HOUSTON, Texas (KTRK) -- Getting a city the size of Houston vaccinated is a huge undertaking but large vaccine events are a good start.
For example, over four days Memorial Hermann vaccinated 14,000 people at NRG and would like to hold more events like that, but one of the biggest issues has been supply. They don't necessarily know how many doses they will get or if they'll get a lot of doses. Something that will help with that is being designated as one of the county's vaccine hubs.
"So this is exciting for us in that we can now turn on these things that we've piloted. We've demonstrated what we can do, but now we can make them consistent, ongoing since we have a greater degree of confidence we'll have a steady supply of vaccine coming through," said Dr. James McCarthy, executive vice president and chief physicians executive at Memorial Hermann.
As a hub, Memorial Hermann is also reaching out to ensure the underserved and uninsured get vaccinated.
"We are vaccinating at some of our neighborhood health clinics, which do specifically target low-income areas and specifically target uninsured Houstonians," said McCarthy.
They're also working on communication efforts to reach those communities.
"The ways to reach out to them are not just with email distribution, so we're exploring text-based solutions that we could use," said McCarthy. "Those are not ready and deployable yet but we're hoping to have those in the near future."
Plus, Memorial Hermann is already looking ahead. In order to vaccinate 70 percent of the population, which would help Houston reach herd immunity, McCarthy says 50,000 people would need to be vaccinated a day. We're not there yet, but he said when we have the supply, Houston could pull that off.

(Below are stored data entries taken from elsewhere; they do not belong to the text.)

(** ** MRCCreator *)

Lemma MRCCreator_frame_run (self : ImgConversion) (path : string)
    (c : Qc * Qc) (i : nat) (img : list (list pixel))
    (σ : gmap string file) :
  beam_center self = Some c ->
  MRCCreator_frame self path i img σ
  = (<[frame_name path i ".img" := mrc_file self c img]> σ, Ok ()).
Proof.
  intros Hc. unfold MRCCreator_frame. rewrite Hc. destruct c as [x y].
  rewrite fixDistortion_run.
  unfold lift, open_wb, mbind, io_bind.
  by rewrite !write_bytes_insert.
Qed.

Lemma MRCCreator_loop (self : ImgConversion) (path : string) (c : Qc * Qc)
    (l : list (list (list pixel))) (k : nat) (σ : gmap string file) :
  beam_center self = Some c ->
  for_enumerate (MRCCreator_frame self path) k l σ
  = (mrc_files self path c k l σ, Ok ()).
Proof.
  intros Hc. revert k σ. induction l as [|img l IH]; intros k σ; [done|].
  rewrite for_enumerate_cons, (MRCCreator_frame_run _ _ c) by done.
  by rewrite IH.
Qed.

Lemma mrc_header_literal_length : length mrc_header_literal = 1024%nat.
Proof. reflexivity. Qed.

(** C6: on an instance that [__init__] has built, [MRCCreator] writes for
    every frame i the file named with the 1-based 5-digit index and [.img],
    holding the header of exactly 1024 bytes and then the bytes of the
    image cast to int16, with its rows reversed and corrected by
    [fixDistortion] around the one beam center of the instance. *)
Theorem MRCCreator_files buffer cl os sa ea ra rr ffn b self path
    (σ : gmap string file) :
  __init__ buffer cl os sa ea ra rr ffn = (b, Ok self) ->
  length (mrc_header self) = 1024%nat
  /\ match beam_center self with
     | Some c =>
         MRCCreator self path σ
         = (foldl (fun σ p =>
                     <[os_path_join path (fmt_05d (p.1 + 1) +:+ ".img") :=
                         Binary (mrc_header self
                                 ++ tobytes
                                      (apply_stretch_correction
                                         (reverse (map (map np_int16) p.2))
                                         (step_adjust c.1, step_adjust c.2)
                                         (- lit 6.61) (lit 2.43)))]> σ)
                  σ (zip (seq 0 (length (data self))) (data self)),
            Ok ())
     | None => data self = [] /\ MRCCreator self path σ = (σ, Ok ())
     end.
Proof.
  intros (ff & h0 & ps & _ & _ & _ & _ & ->)%init_inv.
  split; [exact mrc_header_literal_length|].
  match goal with |- context [beam_center ?s] => set (self := s) end.
  destruct (beam_center self) as [c|] eqn:Hc.
  - unfold MRCCreator. by rewrite (MRCCreator_loop _ _ c).
  - assert (Hd : data self = []).
    { subst self. simpl in *. unfold get_average_beam_center in Hc.
      destruct buffer; [done|discriminate Hc]. }
    split; [done|]. unfold MRCCreator. by rewrite Hd.
Qed.

(** ** The stored rotation angle *)

(** The file that [XDSINPCreator] writes. *)
Lemma XDSINPCreator_run (self : ImgConversion) (pathsmv : string) (ra : Qc)
    (σ : gmap string file) :
  XDSINPCreator self pathsmv ra σ
  = match beam_center self with
    | Some (x, y) =>
        (<[os_path_join pathsmv "XDS.INP" :=
             Text (XDS_template_format
                     {| kw_data_begin := 1;
                        kw_data_end := Z.of_nat (length (data self));
                        kw_starting_angle := startangle self;
                        kw_wavelength := wavelength self;
                        kw_dmin := dmin self;
                        kw_dmax := dmax self;
                        kw_origin_x := x;
                        kw_origin_y := y;
                        kw_sign := "+";
                        kw_detdist := distance self;
                        kw_osangle := osangle self;
                        kw_rot_x := cos ra;
                        kw_rot_y := cos (ra + np_pi / of_int 2);
                        kw_rot_z := lit 0.0 |})]> σ,
         Ok ())
    | None => (σ, Raise IndexError)
    end.
Proof.
  unfold XDSINPCreator, open_w, lift, mbind, io_bind.
  destruct (beam_center self) as [[x y]|]; simpl; [|done].
  by rewrite write_str_insert.
Qed.

(** C10: no encoder reads the rotation angle stored at construction: an
    instance that differs in it alone behaves the same in all five, and the
    ROTATIONAXIS line of the ED3D file and the rotation axis
    (cos a, cos (a + pi/2), 0) of XDS.INP come from the argument [a] of the
    call. *)
Theorem stored_rotation_angle_is_not_read (self : ImgConversion) (r : Qc) :
  (forall path, writeTiff (with_rotation_angle self r) path
                = writeTiff self path)
  /\ (forall path, writeIMG (with_rotation_angle self r) path
                   = writeIMG self path)
  /\ (forall path, MRCCreator (with_rotation_angle self r) path
                   = MRCCreator self path)
  /\ (forall path a, ED3DCreator (with_rotation_angle self r) path a
                     = ED3DCreator self path a)
  /\ (forall path a, XDSINPCreator (with_rotation_angle self r) path a
                     = XDSINPCreator self path a)
  /\ (forall path a σ,
        ED3DCreator self path a σ
        = (<[os_path_join path "1.ed3d" :=
               Text (ed3d_preamble self a
                     +:+ String.concat ""
                           (map (ed3d_line self path)
                              (seq 0 (length (data self))))
                     +:+ "ENDFILELIST")]> σ,
           Ok ()))
  /\ (forall path a σ,
        XDSINPCreator self path a σ
        = match beam_center self with
          | Some (x, y) =>
              (<[os_path_join path "XDS.INP" :=
                   Text (XDS_template_format
                           {| kw_data_begin := 1;
                              kw_data_end := Z.of_nat (length (data self));
                              kw_starting_angle := startangle self;
                              kw_wavelength := wavelength self;
                              kw_dmin := dmin self;
                              kw_dmax := dmax self;
                              kw_origin_x := x;
                              kw_origin_y := y;
                              kw_sign := "+";
                              kw_detdist := distance self;
                              kw_osangle := osangle self;
                              kw_rot_x := cos a;
                              kw_rot_y := cos (a + np_pi / of_int 2);
                              kw_rot_z := lit 0.0 |})]> σ,
               Ok ())
          | None => (σ, Raise IndexError)
          end).
Proof.
  repeat split; try reflexivity.
  - intros. apply ED3DCreator_run.
  - intros. apply XDSINPCreator_run.
Qed.

(** ** The distance *)

(** C8 (as the code behaves): for a camera length whose pixel size is in
    the table, the construction raises [ZeroDivisionError] when the pixel
    size is 0, and otherwise succeeds, 1.0 included, with the distance
    483.89 * 0.00412 / pixel size, which is strictly positive when the pixel
    size is; no default value is substituted. *)
Theorem distance_of_pixelsize buffer cl os sa ea ra rr ffn ff h0 ps :
  read_tiff (os_path_join curdir ffn) = Ok (ff, h0) ->
  diffraction_pixeldimensions !! cl = Some ps ->
  (ps = 0 ->
   (__init__ buffer cl os sa ea ra rr ffn).2 = Raise ZeroDivisionError)
  /\ (ps <> 0 ->
      exists self,
        (__init__ buffer cl os sa ea ra rr ffn).2 = Ok self
        /\ pixelsize self = ps
        /\ distance self = lit 483.89 * lit 0.00412 / ps
        /\ (0 < ps -> 0 < distance self)).
Proof.
  intros Hff Hps. unfold __init__. rewrite Hff, drain_spec, Hps. simpl.
  unfold py_div. split.
  - intros ->. by rewrite decide_True.
  - intros Hne. rewrite decide_False by done. simpl.
    eexists. split; [reflexivity|]. simpl. split; [done|]. split; [done|].
    intros Hpos. apply Qcmult_pos_pos; [|by apply Qcinv_pos].
    Qc_to_Q. lra.
Qed.

(** ** writeTiff *)

(** A loop that raises has run its body on a prefix of the list with
    success and has got the exception from the next element. *)
Lemma for_enumerate_raise {A} (body : nat -> A -> io unit) (l : list A)
    (k : nat) (σ σ' : gmap string file) (e : exn) :
  for_enumerate body k l σ = (σ', Raise e) <->
  exists i x σi,
    l !! i = Some x
    /\ for_enumerate body k (take i l) σ = (σi, Ok ())
    /\ body (k + i)%nat x σi = (σ', Raise e).
Proof.
  revert k σ. induction l as [|x l IH]; intros k σ.
  - split; [discriminate|]. by intros (i & y & σi & Hi & _).
  - rewrite for_enumerate_cons.
    destruct (body k x σ) as [σ1 [[]|e1]] eqn:Hx.
    + rewrite IH. split.
      * intros (i & y & σi & Hi & Hpre & Hy).
        exists (S i), y, σi. split; [done|]. split.
        -- cbn [take]. by rewrite for_enumerate_cons, Hx.
        -- by rewrite Nat.add_succ_r.
      * intros (i & y & σi & Hi & Hpre & Hy).
        destruct i as [|i].
        -- simpl in Hi, Hpre. injection Hi as <-. injection Hpre as <-.
           rewrite Nat.add_0_r in Hy. congruence.
        -- exists i, y, σi. split; [done|]. split.
           ++ cbn [take] in Hpre.
              by rewrite for_enumerate_cons, Hx in Hpre.
           ++ by rewrite Nat.add_succ_r in Hy.
    + split.
      * intros [= <- <-]. exists 0%nat, x, σ.
        split; [done|]. split; [done|]. by rewrite Nat.add_0_r.
      * intros (i & y & σi & Hi & Hpre & Hy).
        destruct i as [|i].
        -- simpl in Hi, Hpre. injection Hi as <-. injection Hpre as <-.
           rewrite Nat.add_0_r in Hy. congruence.
        -- cbn [take] in Hpre.
           by rewrite for_enumerate_cons, Hx in Hpre.
Qed.

(** C9 (as the code behaves): [writeTiff] raises [e] exactly when
    [write_tiff] raises [e] on some frame i after the frames before i have
    been written; the exception is passed on as [write_tiff] raised it, the
    files are left as that call left them, and the frames after i are not
    written. *)
Theorem writeTiff_failure (self : ImgConversion) (path : string)
    (σ σ' : gmap string file) (e : exn) :
  writeTiff self path σ = (σ', Raise e) <->
  exists i, writeTiff_fails_at self path σ i e σ'.
Proof.
  unfold writeTiff, writeTiff_fails_at. rewrite for_enumerate_raise.
  split.
  - intros (i & [img h] & σi & Hi & Hpre & Hy). by exists i, img, h, σi.
  - intros (i & img & h & σi & Hi & Hpre & Hy). by exists i, (img, h), σi.
Qed.

(** ** Slices and assignments to slices *)

Section Arrays.

Context {A : Type}.
Implicit Types (a t src blk : list (list A)) (row : list A).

"With public-private partnerships, with all the health systems pulling their weight, with the city of Houston, Harris County, all of our pharmacies, distribution to many of the clinics that are able to start taking vaccine - yeah, 50,000 is doable," McCarthy said. "I think that is reasonable within our existing infrastructure."
McCarthy estimates it could be achieved by late September or October. Meanwhile, in Galveston County, they announced a plan to start a drive-thru vaccination site at Walter Hall Park in League City on Saturday with the help of UTMB.
"When we look at the rates of infection in Galveston County, believe it or not, League City is one of the hardest hit, that's where we're seeing the highest rates. So this is a very good place to have a vaccine hub," said Dr. Philip Keiser with the Galveston County Local Health Authority.
In the meantime, health officials are asking for your patience as they work to get more COVID-19 vaccines in people's arms.